YOUR GOAL >> Please print only the top portion of the entries below, ending with the line that contains "(** Nothing but an application's name. *)", exactly as written.

[Stored items]
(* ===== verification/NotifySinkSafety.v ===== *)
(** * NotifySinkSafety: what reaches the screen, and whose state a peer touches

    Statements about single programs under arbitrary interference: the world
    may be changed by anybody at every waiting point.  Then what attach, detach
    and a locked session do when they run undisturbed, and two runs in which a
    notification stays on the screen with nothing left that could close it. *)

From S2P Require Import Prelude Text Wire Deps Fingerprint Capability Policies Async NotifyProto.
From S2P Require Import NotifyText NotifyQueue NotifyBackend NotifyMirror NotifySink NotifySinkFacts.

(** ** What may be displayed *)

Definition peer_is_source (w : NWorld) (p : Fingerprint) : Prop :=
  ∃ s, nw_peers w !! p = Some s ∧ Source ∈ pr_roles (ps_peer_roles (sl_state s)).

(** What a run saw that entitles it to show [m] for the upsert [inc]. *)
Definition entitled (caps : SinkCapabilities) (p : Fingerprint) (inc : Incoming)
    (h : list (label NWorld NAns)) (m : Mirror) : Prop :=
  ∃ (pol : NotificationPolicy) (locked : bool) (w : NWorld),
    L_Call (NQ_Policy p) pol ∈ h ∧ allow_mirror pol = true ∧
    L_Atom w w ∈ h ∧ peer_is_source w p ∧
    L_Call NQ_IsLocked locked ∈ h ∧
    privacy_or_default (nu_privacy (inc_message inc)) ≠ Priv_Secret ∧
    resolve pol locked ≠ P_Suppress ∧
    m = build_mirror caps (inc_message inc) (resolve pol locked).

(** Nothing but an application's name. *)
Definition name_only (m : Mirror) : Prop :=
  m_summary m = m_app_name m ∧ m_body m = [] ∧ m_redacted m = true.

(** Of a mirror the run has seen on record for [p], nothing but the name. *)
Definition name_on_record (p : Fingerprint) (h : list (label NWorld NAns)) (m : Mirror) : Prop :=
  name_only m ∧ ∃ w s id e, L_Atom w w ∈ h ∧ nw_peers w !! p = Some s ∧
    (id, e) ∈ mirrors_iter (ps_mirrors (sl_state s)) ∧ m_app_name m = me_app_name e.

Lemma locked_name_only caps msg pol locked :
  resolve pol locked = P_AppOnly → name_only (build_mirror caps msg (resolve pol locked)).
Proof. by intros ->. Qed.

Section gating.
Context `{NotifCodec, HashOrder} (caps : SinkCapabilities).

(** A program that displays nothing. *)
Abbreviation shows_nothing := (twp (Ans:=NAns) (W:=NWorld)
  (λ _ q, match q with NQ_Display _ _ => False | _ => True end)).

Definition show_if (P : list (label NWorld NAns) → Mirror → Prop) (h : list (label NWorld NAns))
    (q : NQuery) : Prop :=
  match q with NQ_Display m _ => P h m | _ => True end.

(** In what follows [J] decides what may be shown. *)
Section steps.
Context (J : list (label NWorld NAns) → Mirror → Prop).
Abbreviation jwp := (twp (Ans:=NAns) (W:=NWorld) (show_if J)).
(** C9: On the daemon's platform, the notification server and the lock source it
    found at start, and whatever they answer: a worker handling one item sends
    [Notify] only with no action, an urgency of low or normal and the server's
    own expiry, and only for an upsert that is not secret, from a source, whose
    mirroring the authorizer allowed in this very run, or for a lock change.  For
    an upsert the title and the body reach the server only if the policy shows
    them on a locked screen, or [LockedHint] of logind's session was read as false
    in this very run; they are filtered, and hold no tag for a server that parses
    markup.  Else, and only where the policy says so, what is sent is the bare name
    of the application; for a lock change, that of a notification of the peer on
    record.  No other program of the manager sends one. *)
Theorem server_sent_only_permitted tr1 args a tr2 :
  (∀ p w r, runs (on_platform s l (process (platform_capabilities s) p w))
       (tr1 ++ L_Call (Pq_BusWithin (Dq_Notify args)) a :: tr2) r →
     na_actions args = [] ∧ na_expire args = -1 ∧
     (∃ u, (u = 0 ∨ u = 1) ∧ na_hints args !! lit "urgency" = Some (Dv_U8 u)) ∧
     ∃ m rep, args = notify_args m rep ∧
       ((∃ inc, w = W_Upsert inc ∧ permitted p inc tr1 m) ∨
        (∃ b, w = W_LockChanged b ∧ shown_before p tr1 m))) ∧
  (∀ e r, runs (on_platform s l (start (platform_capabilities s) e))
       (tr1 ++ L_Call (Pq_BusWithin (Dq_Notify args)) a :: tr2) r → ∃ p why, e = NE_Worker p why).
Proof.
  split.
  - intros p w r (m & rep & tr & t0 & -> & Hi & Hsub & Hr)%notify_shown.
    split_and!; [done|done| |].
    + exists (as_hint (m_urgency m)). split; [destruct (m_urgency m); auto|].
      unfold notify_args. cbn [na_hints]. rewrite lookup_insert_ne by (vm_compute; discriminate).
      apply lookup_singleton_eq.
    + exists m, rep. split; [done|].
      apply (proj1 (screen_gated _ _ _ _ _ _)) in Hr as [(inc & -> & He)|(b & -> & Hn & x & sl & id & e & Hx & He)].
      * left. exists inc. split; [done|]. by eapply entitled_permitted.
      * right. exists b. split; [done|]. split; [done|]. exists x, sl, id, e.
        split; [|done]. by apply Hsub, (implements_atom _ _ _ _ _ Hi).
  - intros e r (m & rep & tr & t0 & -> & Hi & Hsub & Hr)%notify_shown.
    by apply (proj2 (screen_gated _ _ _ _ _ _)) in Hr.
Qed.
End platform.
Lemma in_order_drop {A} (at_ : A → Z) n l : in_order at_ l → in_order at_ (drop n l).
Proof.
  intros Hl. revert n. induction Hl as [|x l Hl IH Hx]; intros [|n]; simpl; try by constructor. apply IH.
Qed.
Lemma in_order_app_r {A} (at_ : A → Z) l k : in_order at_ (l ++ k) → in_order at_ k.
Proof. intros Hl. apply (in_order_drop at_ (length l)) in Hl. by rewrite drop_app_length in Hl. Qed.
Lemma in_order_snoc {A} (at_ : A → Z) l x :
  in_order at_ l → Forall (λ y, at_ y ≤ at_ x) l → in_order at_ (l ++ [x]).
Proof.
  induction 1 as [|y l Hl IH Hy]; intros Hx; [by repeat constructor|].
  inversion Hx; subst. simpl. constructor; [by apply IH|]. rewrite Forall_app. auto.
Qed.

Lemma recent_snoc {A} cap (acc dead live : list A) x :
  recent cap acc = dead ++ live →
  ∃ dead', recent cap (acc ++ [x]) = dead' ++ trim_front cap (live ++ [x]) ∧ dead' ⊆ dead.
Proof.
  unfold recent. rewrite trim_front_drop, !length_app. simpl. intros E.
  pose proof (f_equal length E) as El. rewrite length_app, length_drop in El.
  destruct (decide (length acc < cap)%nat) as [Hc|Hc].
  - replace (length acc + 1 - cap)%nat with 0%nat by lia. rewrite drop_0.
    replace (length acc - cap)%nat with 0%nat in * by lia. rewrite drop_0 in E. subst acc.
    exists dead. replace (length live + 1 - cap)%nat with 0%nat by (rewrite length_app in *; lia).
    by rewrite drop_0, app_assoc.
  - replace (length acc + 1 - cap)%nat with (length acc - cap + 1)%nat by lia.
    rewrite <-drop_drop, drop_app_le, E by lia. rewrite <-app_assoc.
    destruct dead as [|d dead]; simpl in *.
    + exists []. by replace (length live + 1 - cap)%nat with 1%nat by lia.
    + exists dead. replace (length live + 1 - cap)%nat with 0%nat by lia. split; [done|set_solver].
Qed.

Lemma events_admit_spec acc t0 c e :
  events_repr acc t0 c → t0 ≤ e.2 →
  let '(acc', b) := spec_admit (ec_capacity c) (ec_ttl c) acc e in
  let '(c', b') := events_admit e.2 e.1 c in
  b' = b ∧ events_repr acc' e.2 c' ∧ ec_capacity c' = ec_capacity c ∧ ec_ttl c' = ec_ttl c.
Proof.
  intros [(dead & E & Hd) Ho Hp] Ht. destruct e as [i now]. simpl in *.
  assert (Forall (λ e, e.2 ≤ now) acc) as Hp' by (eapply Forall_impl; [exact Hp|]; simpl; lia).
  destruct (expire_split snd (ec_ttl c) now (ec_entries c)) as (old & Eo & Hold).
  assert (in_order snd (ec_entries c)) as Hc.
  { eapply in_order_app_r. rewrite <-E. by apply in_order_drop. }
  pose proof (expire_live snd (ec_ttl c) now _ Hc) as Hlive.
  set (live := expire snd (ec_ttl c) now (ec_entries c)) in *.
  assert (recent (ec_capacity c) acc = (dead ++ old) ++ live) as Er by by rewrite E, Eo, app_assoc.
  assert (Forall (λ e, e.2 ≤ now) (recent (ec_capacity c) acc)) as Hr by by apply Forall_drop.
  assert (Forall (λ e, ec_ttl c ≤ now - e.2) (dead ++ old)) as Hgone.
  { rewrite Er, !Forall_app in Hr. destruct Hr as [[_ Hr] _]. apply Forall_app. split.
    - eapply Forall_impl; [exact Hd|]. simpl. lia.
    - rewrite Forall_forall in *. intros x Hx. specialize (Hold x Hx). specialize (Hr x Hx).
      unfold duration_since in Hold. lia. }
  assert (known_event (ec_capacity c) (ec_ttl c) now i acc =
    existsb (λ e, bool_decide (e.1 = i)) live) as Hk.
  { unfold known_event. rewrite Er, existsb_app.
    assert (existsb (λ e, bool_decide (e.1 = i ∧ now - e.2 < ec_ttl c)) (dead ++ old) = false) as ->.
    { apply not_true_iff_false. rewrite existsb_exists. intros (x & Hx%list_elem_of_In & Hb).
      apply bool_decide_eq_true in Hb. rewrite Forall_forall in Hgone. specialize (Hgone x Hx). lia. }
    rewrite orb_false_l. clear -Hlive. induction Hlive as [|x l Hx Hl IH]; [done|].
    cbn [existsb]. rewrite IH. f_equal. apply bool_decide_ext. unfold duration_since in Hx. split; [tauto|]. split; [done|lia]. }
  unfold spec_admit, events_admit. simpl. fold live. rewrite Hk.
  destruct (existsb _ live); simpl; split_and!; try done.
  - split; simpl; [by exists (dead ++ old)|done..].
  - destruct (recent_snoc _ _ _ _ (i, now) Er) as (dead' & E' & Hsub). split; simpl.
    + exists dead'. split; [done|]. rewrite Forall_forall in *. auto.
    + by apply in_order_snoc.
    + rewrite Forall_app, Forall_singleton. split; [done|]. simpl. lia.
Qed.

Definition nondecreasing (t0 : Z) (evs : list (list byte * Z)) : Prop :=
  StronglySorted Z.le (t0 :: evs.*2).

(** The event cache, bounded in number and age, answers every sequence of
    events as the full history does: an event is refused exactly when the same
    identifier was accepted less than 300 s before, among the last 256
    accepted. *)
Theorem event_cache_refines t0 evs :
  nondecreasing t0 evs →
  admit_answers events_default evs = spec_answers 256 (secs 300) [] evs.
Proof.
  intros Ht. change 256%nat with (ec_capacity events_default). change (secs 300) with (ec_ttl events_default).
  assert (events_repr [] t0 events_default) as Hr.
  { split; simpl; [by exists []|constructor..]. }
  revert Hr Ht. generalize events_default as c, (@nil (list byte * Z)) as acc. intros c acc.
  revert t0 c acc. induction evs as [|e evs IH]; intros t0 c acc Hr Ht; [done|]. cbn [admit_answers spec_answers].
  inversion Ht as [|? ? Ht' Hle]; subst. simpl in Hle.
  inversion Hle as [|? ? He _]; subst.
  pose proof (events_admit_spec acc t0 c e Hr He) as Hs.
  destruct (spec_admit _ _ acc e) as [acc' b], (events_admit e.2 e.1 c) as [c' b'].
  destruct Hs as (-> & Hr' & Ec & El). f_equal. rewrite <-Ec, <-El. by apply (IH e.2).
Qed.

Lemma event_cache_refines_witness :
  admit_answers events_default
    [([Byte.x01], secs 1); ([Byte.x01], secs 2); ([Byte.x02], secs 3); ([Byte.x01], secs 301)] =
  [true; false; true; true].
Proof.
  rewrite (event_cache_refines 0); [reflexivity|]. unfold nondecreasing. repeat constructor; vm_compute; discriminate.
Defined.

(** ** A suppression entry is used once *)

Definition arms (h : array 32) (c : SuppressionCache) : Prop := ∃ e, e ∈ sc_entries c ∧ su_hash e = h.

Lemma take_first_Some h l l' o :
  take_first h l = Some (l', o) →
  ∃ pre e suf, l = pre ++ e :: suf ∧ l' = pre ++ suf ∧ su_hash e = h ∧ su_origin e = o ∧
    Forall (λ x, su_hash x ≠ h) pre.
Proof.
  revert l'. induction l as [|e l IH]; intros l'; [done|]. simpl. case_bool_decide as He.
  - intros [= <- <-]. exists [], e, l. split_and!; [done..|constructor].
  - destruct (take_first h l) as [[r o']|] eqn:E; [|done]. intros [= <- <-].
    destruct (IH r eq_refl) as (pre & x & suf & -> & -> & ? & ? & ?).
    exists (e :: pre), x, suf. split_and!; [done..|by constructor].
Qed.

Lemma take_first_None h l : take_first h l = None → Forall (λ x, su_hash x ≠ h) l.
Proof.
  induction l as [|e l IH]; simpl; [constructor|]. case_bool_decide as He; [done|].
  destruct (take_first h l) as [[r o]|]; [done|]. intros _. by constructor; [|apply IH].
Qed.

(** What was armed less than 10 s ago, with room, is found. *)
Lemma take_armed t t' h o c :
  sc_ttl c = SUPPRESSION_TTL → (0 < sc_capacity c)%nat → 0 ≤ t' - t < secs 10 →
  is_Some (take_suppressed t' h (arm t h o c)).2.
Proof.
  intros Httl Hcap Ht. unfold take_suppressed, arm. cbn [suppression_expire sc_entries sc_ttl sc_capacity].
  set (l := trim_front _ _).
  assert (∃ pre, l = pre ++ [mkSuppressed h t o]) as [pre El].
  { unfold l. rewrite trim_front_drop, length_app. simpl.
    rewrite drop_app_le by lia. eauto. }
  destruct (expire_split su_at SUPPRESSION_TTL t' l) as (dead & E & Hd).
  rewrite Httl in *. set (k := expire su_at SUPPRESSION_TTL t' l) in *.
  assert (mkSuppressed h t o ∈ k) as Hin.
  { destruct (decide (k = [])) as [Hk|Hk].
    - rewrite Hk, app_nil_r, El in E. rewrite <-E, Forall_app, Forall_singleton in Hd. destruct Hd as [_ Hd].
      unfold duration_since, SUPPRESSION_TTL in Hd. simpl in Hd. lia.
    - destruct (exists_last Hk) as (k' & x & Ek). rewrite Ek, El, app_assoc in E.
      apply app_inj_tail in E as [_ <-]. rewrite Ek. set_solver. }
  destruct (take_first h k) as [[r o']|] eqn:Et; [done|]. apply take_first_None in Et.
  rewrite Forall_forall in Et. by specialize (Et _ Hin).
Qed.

SOLUTION BELOW >>
(* ===== verification/NotifySinkSafety.v ===== *)
(** * NotifySinkSafety: what reaches the screen, and whose state a peer touches

    Statements about single programs under arbitrary interference: the world
    may be changed by anybody at every waiting point.  Then what attach, detach
    and a locked session do when they run undisturbed, and two runs in which a
    notification stays on the screen with nothing left that could close it. *)

From S2P Require Import Prelude Text Wire Deps Fingerprint Capability Policies Async NotifyProto.
From S2P Require Import NotifyText NotifyQueue NotifyBackend NotifyMirror NotifySink NotifySinkFacts.

(** ** What may be displayed *)

Definition peer_is_source (w : NWorld) (p : Fingerprint) : Prop :=
  ∃ s, nw_peers w !! p = Some s ∧ Source ∈ pr_roles (ps_peer_roles (sl_state s)).

(** What a run saw that entitles it to show [m] for the upsert [inc]. *)
Definition entitled (caps : SinkCapabilities) (p : Fingerprint) (inc : Incoming)
    (h : list (label NWorld NAns)) (m : Mirror) : Prop :=
  ∃ (pol : NotificationPolicy) (locked : bool) (w : NWorld),
    L_Call (NQ_Policy p) pol ∈ h ∧ allow_mirror pol = true ∧
    L_Atom w w ∈ h ∧ peer_is_source w p ∧
    L_Call NQ_IsLocked locked ∈ h ∧
    privacy_or_default (nu_privacy (inc_message inc)) ≠ Priv_Secret ∧
    resolve pol locked ≠ P_Suppress ∧
    m = build_mirror caps (inc_message inc) (resolve pol locked).

(** Nothing but an application's name. *)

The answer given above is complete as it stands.